Some things are just too surreal to not talk about - my 10 hour day yesterday broke down as follows:

  • 2 hours - 2 interviews with extremely poor candidates
  • 6 hours - 3 meetings (2, 1, and 3 hours, respectively) with almost the same people, about the same topic: how disfunctional the organization is and how we can attempt to align our actions
  • 2 hours - This was at the beginning of the day where I actually got in a revision to a specification and deployed a latest code build, that might I add, no one looked at

 

Sure, Stephen Cohen's #1 thing for avoiding project failure is talking to each other and #2 thing is to have some sort of leadership, but we don't have any leadership, or that which we do have is inconsistent and more often than not, not empowered to Lead (with a capital "L").  If I were following his #3 thing, "Be honest with yourself and everyone else," I would quit.

 

There's a behavior pattern that's infectious in our organization - we've a core group of people that pay lip service to trusting other people, but continually undermine trust by blaming and and demanding that their irrelevant personal whims be met before they participate, simply to fall back into blaming mode.

 

Fiona Charles has an article about how to rescue "troubled projects," Pack Up Your Troubles , where she mentions some characteristics of a troubled project, such as

  • Team abuse, working mindless overtime
  • Lack of support of least empowered team members
  • Dropping bombs on colleagues during meetings

 

I ended the day thinking I was watching a looping video reel of the "best of" trainwrecks.  I didn't have lunch, so I was probably a bit on edge.  In every one of the 3 meetings about how to get everyone on the same page to make the project proceed in a positive direction, the same few people lashed out and threw random people on our team under the bus for their personal disengagement problems.  In one of the meetings, we had our off-site consultants on the phone and they were briefly exposed to some of this, but they didn't see that progress wasn't being made.  In fact, we appeared to agree with the consultant's facilitator that talking was helping the process.  It appeared that, although disgruntled, our team was grudgingly willing to attempt to align forces and make a positive impact.

 

The instant the conference call was over, the same few people proceded to throw them under the bus, on their hours, on their progress, and their individuals.  With that feeding frenzy over, they went back to our own team.  In one horribly childish (but consistantly typical) moment, there was screeching about the lack of a "system architecture" from a person who doesn't understand either word let alone those two together. 

 

We've already had two of our most senior people leave and I think we're beyond talking about how this project is a death march.  The project is a death march.  Even if we manage to turn the heel-draggers and nay-sayers around, their attitudes have permeated and poisoned our team dynamic.

 

In November, when I went through a horrible process almost all by myself (one never goes through any painful process alone, there's always a bunch of people holding you down), I wrote a "post mortem" and lessons learned document and passed that around to the people whom I saw as stakeholders in the project.  I've been working my way through the pages on retrospectives.com, in particular trying to internalize the retrospective prime directive.

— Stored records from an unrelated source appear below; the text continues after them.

(* ===== verification/WSInvariant.v ===== *)
(** * WSInvariant: what holds of the WebSocket connections at all times

    The invariant of [WSConnector] and the proof that every operation keeps it. A
    connection's log goes through four phases, given by [advance]; [conn_ok] ties the
    members to the phase and to the log, [link] ties a connection to the connector, and
    [inv] holds in every reachable world and whenever the user is called. The user's calls
    change a connection only as [cext] says. *)

From Stdlib Require Import ZArith Lia.
From stdpp Require Import base numbers option gmap list.
From S2P Require Import Prelude Results Utils VpnPolicy DnsMessage DnsResolver Buffer WSParser HttpText TlsContext TcpChannel WSConnector WSRobust.

(** ** The phases of a connection's log *)

Inductive phase := PInit | PUpgraded | PConnected | PFailed | PDone.

#[global] Instance phase_eq_dec : EqDecision phase.
Proof. solve_decision. Defined.

(** What may come next: one result of the connection first; messages and exceptions only
    once it succeeded; [OnClosed] only then, and nothing for the handler after it. *)
Definition advance (p : phase) (e : event) : option phase :=
  match e with
  | EvOpen _ | EvRequest _ | EvChannelClose => Some p
  | EvUpgraded _ _ _ => match p with PInit => Some PUpgraded | PFailed | PDone => None | _ => Some p end
  | EvFrame _ _ _ => match p with PInit | PFailed => None | _ => Some p end
  | OnConnectResult _ r _ =>
      match p with
      | PInit => if r =? BC_R_SUCCESS then None else Some PFailed
      | PUpgraded => if r =? BC_R_SUCCESS then Some PConnected else None
      | _ => None
      end
  | OnRecvText _ _ | OnRecvData _ _ _ | OnException _ _ => match p with PConnected => Some p | _ => None end
  | OnClosed _ _ => match p with PConnected => Some PDone | _ => None end
  end.

Definition phase_of (l : list event) : option phase :=
  foldl (fun p e => p ← p; advance p e) (Some PInit) l.

Lemma phase_of_snoc l e : phase_of (l ++ [e]) = (p ← phase_of l; advance p e).
Proof. unfold phase_of. by rewrite foldl_app. Qed.

(** ** Execution *)

Section WP.
Context (K : crash -> Prop).

Definition wp {A} (m : M A) (Q : A -> world -> Prop) (w : world) : Prop :=
  match m w with inl (a, w') => Q a w' | inr c => K c end.

Lemma does_bind {A B} (m : M A) (k : A -> M B) Q w :
  wp m (fun a w' => wp (k a) Q w') w -> wp (bind m k) Q w.
Proof. unfold wp, bind. by destruct (m w) as [[a w']|c]. Qed.

Lemma does_mono {A} (m : M A) (P Q : A -> world -> Prop) w :
  wp m P w -> (forall a w', P a w' -> Q a w') -> wp m Q w.
Proof. unfold wp. destruct (m w) as [[a w']|c]; auto. Qed.

Lemma does_call {A B} (m : M A) (k : A -> M B) P Q w :
  wp m P w -> (forall a w', P a w' -> wp (k a) Q w') -> wp (bind m k) Q w.
Proof. intros H HK. apply does_bind. by eapply does_mono. Qed.

Lemma does_ret {A} (a : A) Q w : Q a w -> wp (ret a) Q w.
Proof. done. Qed.

Lemma does_fail {A} c (Q : A -> world -> Prop) w : K c -> wp (fail c) Q w.
Proof. done. Qed.

Lemma does_gets {A} (f : world -> A) Q w : Q (f w) w -> wp (gets f) Q w.
Proof. done. Qed.

Lemma does_puts f Q w : Q tt (f w) -> wp (puts f) Q w.
Proof. done. Qed.
End WP.

(** A world seen from one of its connections. *)
Definition foc (w : world) (id : Z) (c : conn) : world := w <| objs ::= <[id := c]> |>.

Lemma objs_foc w id c : objs (foc w id c) = <[id := c]> (objs w).
Proof. by destruct w. Qed.

Lemma foc_self w id c : objs w !! id = Some c -> foc w id c = w.
Proof.
  intros H. destruct w as [o cs h cl cn ab fl ct nx cr cf rm cc lf tk].
  unfold foc, update. cbn in *. f_equal. by apply insert_id.
Qed.

Lemma foc_foc w id c c' : foc (foc w id c) id c' = foc w id c'.
Proof.
  destruct w as [o cs h cl cn ab fl ct nx cr cf rm cc lf tk].
  unfold foc, update. cbn. f_equal. apply insert_insert_eq.
Qed.

Lemma lookup_foc w id c : objs (foc w id c) !! id = Some c.
Proof. rewrite objs_foc. apply lookup_insert_eq. Qed.

Lemma lookup_foc_ne w id id' c : id <> id' -> objs (foc w id c) !! id' = objs w !! id'.
Proof. intros H. rewrite objs_foc. by apply lookup_insert_ne. Qed.

Definition ticked (w : world) : world := w <| tick ::= S |>.
Definition bumped (k : counter) (w : world) : world :=
  w <| counters ::= fun f k' => if decide (k = k') then f k' + 1 else f k' |>.

Section Focus.
Context (K : crash -> Prop).

Lemma does_get {A} id (f : conn -> A) Q w c : Q (f c) (foc w id c) -> wp K (get id f) Q (foc w id c).
Proof. intros H. unfold wp, get. by rewrite lookup_foc. Qed.

Lemma does_put id f Q w c : Q tt (foc w id (f c)) -> wp K (put id f) Q (foc w id c).
Proof.
  intros H. unfold wp, put, puts.
  replace ((foc w id c) <| objs ::= alter f id |>) with (foc w id (f c)); [done|].
  destruct w as [o cs h cl cn ab fl ct nx cr cf rm cc lf tk]. unfold foc, update. cbn. f_equal.
  rewrite <- (alter_insert_eq o id f c). done.
Qed.

Lemma does_ask {A} id (f : nat -> A) Q w c :
  (forall t, Q (f t) (foc (ticked w) id c)) -> wp K (ask f) Q (foc w id c).
Proof. intros H. exact (H (tick w)). Qed.

Lemma wp_ask_any {A} (f : nat -> A) Q w : (forall t, Q (f t) (ticked w)) -> wp K (ask f) Q w.
Proof. intros H. exact (H (tick w)). Qed.

Lemma wp_bump id k Q w c : Q tt (foc (bumped k w) id c) -> wp K (bump k) Q (foc w id c).
Proof. done. Qed.
End Focus.

(** ** What holds of a connection *)

(** A frame sent: final, masked with a key of its own, with a legal opcode and size. *)
Definition frame_good (e : event) : Prop :=
  match e with
  | EvFrame op payload bs =>
      exists key, bs = encode_frame {| f_fin := true; f_op := op; f_key := Some key; f_payload := payload |} /\
        bytes_ok key /\ zlen key = 4 /\ op ∈ [WS_OP_TEXT; WS_OP_BINARY; WS_OP_CLOSE; WS_OP_PING; WS_OP_PONG] /\
        bytes_ok payload /\ (control_opcode op = true -> zlen payload <= WS_MAX_CONTROL_PAYLOAD)
  | _ => True
  end.

Definition is_close_frame (e : event) : bool :=
  match e with EvFrame op _ _ => op =? WS_OP_CLOSE | _ => false end.

Definition close_frames (l : list event) : Z := zlen (List.filter is_close_frame l).

Definition no_exception (l : list event) : Prop := forall h e, OnException h e ∉ l.

Record answer_ok (a : answer) : Prop := {
  ao_sorted : map_sorted (hs_headers_ a);
  ao_count : zlen (hs_headers_ a) <= kMaxHeaderCount;
  ao_total : 0 <= hs_header_bytes_ a <= kMaxHeaderTotalBytes;
  ao_single : zlen (cur_field_ a) + zlen (cur_value_ a) <= kMaxSingleHeaderBytes;
  ao_size : headers_size (hs_headers_ a) + 2 * (zlen (cur_field_ a) + zlen (cur_value_ a)) <= 2 * hs_header_bytes_ a
}.

Section Invariant.
Context (E : env).

(** No other thread closes the connector inside [Connect]. *)
Definition no_races : Prop := forall n, closer_races E n = false.

(** The handshake's request is the one for the URL and the key. *)
Definition request_built (q : requested) : Prop :=
  WSParseUrl (url_ q) = inr (parts_ q) /\
  BuildHandshakeRequest (parts_ q) (sec_key_ q) (extra_headers_ q) = inr (req_text_ q).

Definition event_ok (q : requested) (e : event) : Prop :=
  match e with
  | EvRequest text => text = req_text_ q
  | EvUpgraded status headers key =>
      key = sec_key_ q /\ CheckHandshakeResponse (base64_encode E) (SHA1 E) status headers key = None
  | EvFrame _ _ _ => frame_good e
  | OnConnectResult _ r headers =>
      r = BC_R_SUCCESS ->
      exists status, CheckHandshakeResponse (base64_encode E) (SHA1 E) status headers (sec_key_ q) = None
  | _ => True
  end.

Definition phase_now (c : conn) : phase :=
  if delivered_ c then if connected_ok_ c then PDone else PFailed
  else if connected_ok_ c then PConnected else PInit.

(** The phase of the log: the one the members say, unless the handler is gone. *)
Definition phase_fits (c : conn) : Prop :=
  exists p, phase_of (log_ c) = Some p /\ (handler_ c <> None -> p = phase_now c) /\
    (upgraded_ c = true -> p <> PInit /\ p <> PFailed) /\ (delivered_ c = false -> p <> PDone /\ p <> PFailed).

Record conn_ok (c : conn) : Prop := {
  ok_phase : phase_fits c;
  ok_upgraded : upgraded_ c = connected_ok_ c;
  ok_notified : connect_notified_ c = connected_ok_ c || delivered_ c;
  ok_channel : channel_ c = negb (told_closed c);
  ok_told : told_closed c = true -> delivered_ c = true;
  ok_used : delivered_ c = true \/ upgraded_ c = true \/ hs_armed c = true \/ check_armed c = true ->
            opened c = true;
  ok_opened : opened c = true ->
    connect_called_ (rq c) = true /\ channel_opened_ (rq c) = true /\ request_built (rq c);
  ok_unopened : opened c = false -> Forall (fun e => e = EvChannelClose) (log_ c);
  ok_events : Forall (event_ok (rq c)) (log_ c);
  ok_close : close_frames (log_ c) <= (if close_frame_sent_ (rq c) then 1 else 0);
  ok_answer : answer_ok (hs c);
  ok_opening : no_races -> channel_opened_ (rq c) = true -> opened c = true
}.

Definition parser_ok (c : conn) : Prop :=
  ws_safe (parser_ c) /\
  (fail_result_ c = BC_R_SUCCESS -> no_exception (log_ c) -> ws_waiting (parser_ c)).

(** Between the steps: a parser that threw has failed the connection, and the end was
    delivered exactly when the channel said it closed. *)
Definition settled (c : conn) : Prop :=
  (fail_result_ c = BC_R_SUCCESS -> no_exception (log_ c)) /\ delivered_ c = told_closed c.

(** *** What the user's calls do to a connection *)

Definition api_event (e : event) : Prop :=
  match e with EvOpen _ | EvFrame _ _ _ | EvChannelClose => True | _ => False end.
(* ===== verification/WSSteps.v ===== *)
(** * WSSteps: every step of the WebSocket connector keeps the invariant

    The callbacks of the channel and the tasks of the runtime, each from a world in which
    the connections are settled to another one. In between, [during] holds: the invariant
    of the whole world and the other connections settled; so the user can be called at any
    point. *)

From Stdlib Require Import ZArith Lia.
From stdpp Require Import base numbers option gmap list.
From S2P Require Import Prelude Results Utils VpnPolicy DnsMessage DnsResolver StreamParser Buffer WSParser HttpText TlsContext TcpChannel WSConnector WSRobust WSInvariant.

(** ** What the handler hears *)

Definition heard_event (e : event) : bool :=
  match e with
  | OnConnectResult _ _ _ | OnRecvText _ _ | OnRecvData _ _ _ | OnException _ _ | OnClosed _ _ => true
  | _ => false
  end.

Definition heard (c : conn) : list event := List.filter heard_event (log_ c).

(** What handler [h] is told of the parser's events. *)
Definition told_of (h : nat) (e : ws_event) : list event :=
  let '(OnRecvWSFrame f payload n) := e in
  if opcode f =? WS_OP_TEXT
  then [OnRecvText h (c_str (match payload with Some bs => if 0 <? n then bs else [] | None => [] end))]
  else if opcode f =? WS_OP_BINARY then [OnRecvData h payload n] else [].

Lemma heard_cext c c' : cext c c' -> heard c' = heard c.
Proof.
  intros H. destruct (ext_log _ _ H) as (l & Hl & Ha). unfold heard. rewrite Hl, List.filter_app.
  rewrite <- (app_nil_r (List.filter heard_event (log_ c))) at 2. f_equal. clear Hl.
  induction Ha as [|e l He _ IH]; [done|]. cbn. by destruct e.
Qed.

(** The connection after its handler, if it has one, was told. *)
Definition logged (e : nat -> event) (c : conn) : conn :=
  match handler_ c with Some h => c <| log_ ::= fun l => l ++ [e h] |> | None => c end.

Section Steps.
Context {E : env} {EO : EnvOk E} {K : crash -> Prop} {KW : MayWrap K}.
Abbreviation WP := (wp K).

(** ** Between the parts of a step *)

Record during (id : Z) (w : world) : Prop := {
  du_inv : inv E w;
  du_rest : forall i c, i <> id -> objs w !! i = Some c -> settled c;
  du_flight : callbacks_in_flight w = 0
}.

Definition at_ (id : Z) (P : conn -> Prop) (w : world) : Prop :=
  during id w /\ exists c, objs w !! id = Some c /\ P c.

(** What the user's calls cannot change. *)
Definition stable (P : conn -> Prop) : Prop := forall c c', cext c c' -> P c -> P c'.

Lemma stable_and P Q : stable P -> stable Q -> stable (fun c => P c /\ Q c).
Proof. intros HP HQ c c' Hx [? ?]. split; [by eapply HP|by eapply HQ]. Qed.

Lemma stable_settled : stable settled.
Proof. intros c c' Hx. by apply settled_ext. Qed.

Lemma stable_field {A} (f : conn -> A) (P : A -> Prop) : (forall x, f x = f (erase x)) -> stable (fun c => P (f c)).
Proof. intros Hf c c' Hx. by rewrite (ext_field f c c' Hx). Qed.

Lemma stable_heard l : stable (fun c => heard c = l).
Proof. intros c c' Hx. by rewrite (heard_cext _ _ Hx). Qed.

Lemma during_kept id w w' : during id w -> kept E w w' -> during id w'.
Proof.
  intros [Hi Hr Hf] [Hi' Ha]. split; [done| |by rewrite (ae_flight _ _ Ha)].
  intros i c' Hne Hc'. destruct (objs w !! i) as [c|] eqn:Hc.
  - destruct (ae_old _ _ Ha i c Hc) as (c2 & Hc2 & Hx). rewrite Hc' in Hc2. injection Hc2 as <-.
    eapply settled_ext; [exact Hx|]. by apply (Hr i).
  - by apply (ae_new _ _ Ha i).
Qed.
(* ===== verification/WSProperties.v ===== *)
(** * WSProperties: what the WebSocket connector guarantees

    The properties of [WSConnector] over every run, read off the invariant of WSInvariant
    and its preservation of WSSteps, and what one step does to a connection. At the end a
    small connector and its environment, in which the properties are tried. *)

From Stdlib Require Import ZArith Lia.
From stdpp Require Import base numbers option gmap list.
From S2P Require Import Prelude Results Utils VpnPolicy DnsMessage DnsResolver StreamParser Buffer WSParser HttpText TlsContext TcpChannel BCFObject WSConnector WSRobust WSInvariant WSSteps.

(** ** What the handler hears, by the phase of the log *)

Definition is_message (e : event) : bool :=
  match e with OnRecvText _ _ | OnRecvData _ _ _ | OnException _ _ => true | _ => false end.

(** The calls of a connection's handler: none; a refusal; or a success, messages, and when
    [closed] the end. *)
Definition failed_calls (l : list event) : Prop :=
  exists h r headers, l = [OnConnectResult h r headers] /\ r <> BC_R_SUCCESS.

Definition open_calls (l : list event) : Prop :=
  exists h headers msgs, l = OnConnectResult h BC_R_SUCCESS headers :: msgs /\ Forall (fun e => is_message e = true) msgs.

Definition closed_calls (l : list event) : Prop :=
  exists l' h text, l = l' ++ [OnClosed h text] /\ open_calls l'.

Definition phase_calls (p : phase) (l : list event) : Prop :=
  match p with
  | PInit | PUpgraded => l = []
  | PConnected => open_calls l
  | PFailed => failed_calls l
  | PDone => closed_calls l
  end.
(** * flytekit type engine: wire types, transformers, registry, resolver

    A shallow embedding of [flytekit/core/type_engine.py].  Python objects
    with optional attributes are records of [option] fields, dictionaries
    that are iterated are association lists in insertion order, the
    process-wide registry is threaded explicitly, and raised exceptions are
    values of [PyErr]. *)

From Stdlib Require Import ZArith String List Bool Lia.
From Stdlib Require Import Floats.SpecFloat DecimalString.
From stdpp Require Import base decidable option list strings gmap.

Set Warnings "-register-all".
Open Scope string_scope.

(** ** Wire types: [flytekit.models.types.LiteralType] *)

Inductive SimpleType :=
  | ST_NONE | INTEGER | FLOAT | STRING | BOOLEAN | DATETIME | DURATION
  | BINARY | ERROR | STRUCT.

Inductive BlobDimensionality := SINGLE | MULTIPART.

Record BlobType := mkBlobType {
  blob_format : string;
  dimensionality : BlobDimensionality }.

Record TypeStructure := mkTypeStructure { tag : string }.

Inductive SchemaColumnType :=
  | COL_INTEGER | COL_FLOAT | COL_STRING | COL_BOOLEAN | COL_DATETIME | COL_DURATION.

Record UnionTypeOf (T : Type) := mkUnionType { variants : list T }.
Arguments mkUnionType {T} _.
Arguments variants {T} _.

Record DatasetColumnOf (T : Type) := mkDatasetColumn {
  name : string;
  literal_type : T }.
Arguments mkDatasetColumn {T} _ _.
Arguments name {T} _.
Arguments literal_type {T} _.

Record StructuredDatasetTypeOf (T : Type) := mkStructuredDatasetType {
  columns : list (DatasetColumnOf T);
  sdt_format : string;
  external_schema_type : option string;
  external_schema_bytes : option (list Byte.byte) }.
Arguments mkStructuredDatasetType {T} _ _ _ _.
Arguments columns {T} _.
Arguments sdt_format {T} _.
Arguments external_schema_type {T} _.
Arguments external_schema_bytes {T} _.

Regardless of what we discover, we must understand and truly believe that everyone did the best job he or she could, given what was known at the time, his or her skills and abilities, the resources available, and the situation at hand.

It's a bit morbid of me to be reminiscing about a project before the time of death has been called, but watching this group flog, viciously, a gasping dying project-horse is close to the best I can do at the moment.  It's the fantasy that the constant surrealism of my day forced me into.  My initial reaction was that certain people, including myself, haven't done the best job they could've on this project, but then I realized that's not wholly true - while my heart may not have been completely in it all the time, it's more than clear that the best job that some people in particular could do was what they did, actually do - they sat back and sniped, bitched and looked smug continued to be resentful.  For some people, that's their forte - those are their skills and abilities.

 

The Prime Directive and it's correllary the Second Directive seem like self-help for the software management set and, to some degree, it is.  Circling back to the interviews during the day, the people we met with have a glaring lack of social skills which is par for the course in engineering-oriented people.  It's worth repeating some basic interaction skillsets within the context of software management.  I find the reading and the discussion around retrospectives with it's mediation-like angles to be a refreshing distraction from technical issues allowing people to focus on people-issues.  (ie it is "pretend" to some degree, but it has purpose - to attempt to ignore the base hateful and spiteful nature of some people)

 

What's sad, though, is that most of the people in our "information technology" division are not software people, they're just people with poor social skills and the inability to cope with change except by considering it a threat.  The common wisdom and foresight of the Prime Directive and Second Directive (and, for that matter, Dr. Phil and Oprah) are probably lost on these people made comfortable by years of patronage.  Peter Principling someone is not the answer, either forced retirement or firing someone is.  "Reupping" someone's "trust level" just to watch it be frittered away in a next meeting gets emotionally draining.  At some point, someone has to realize the individuals that aren't engaged aren't because they're useless.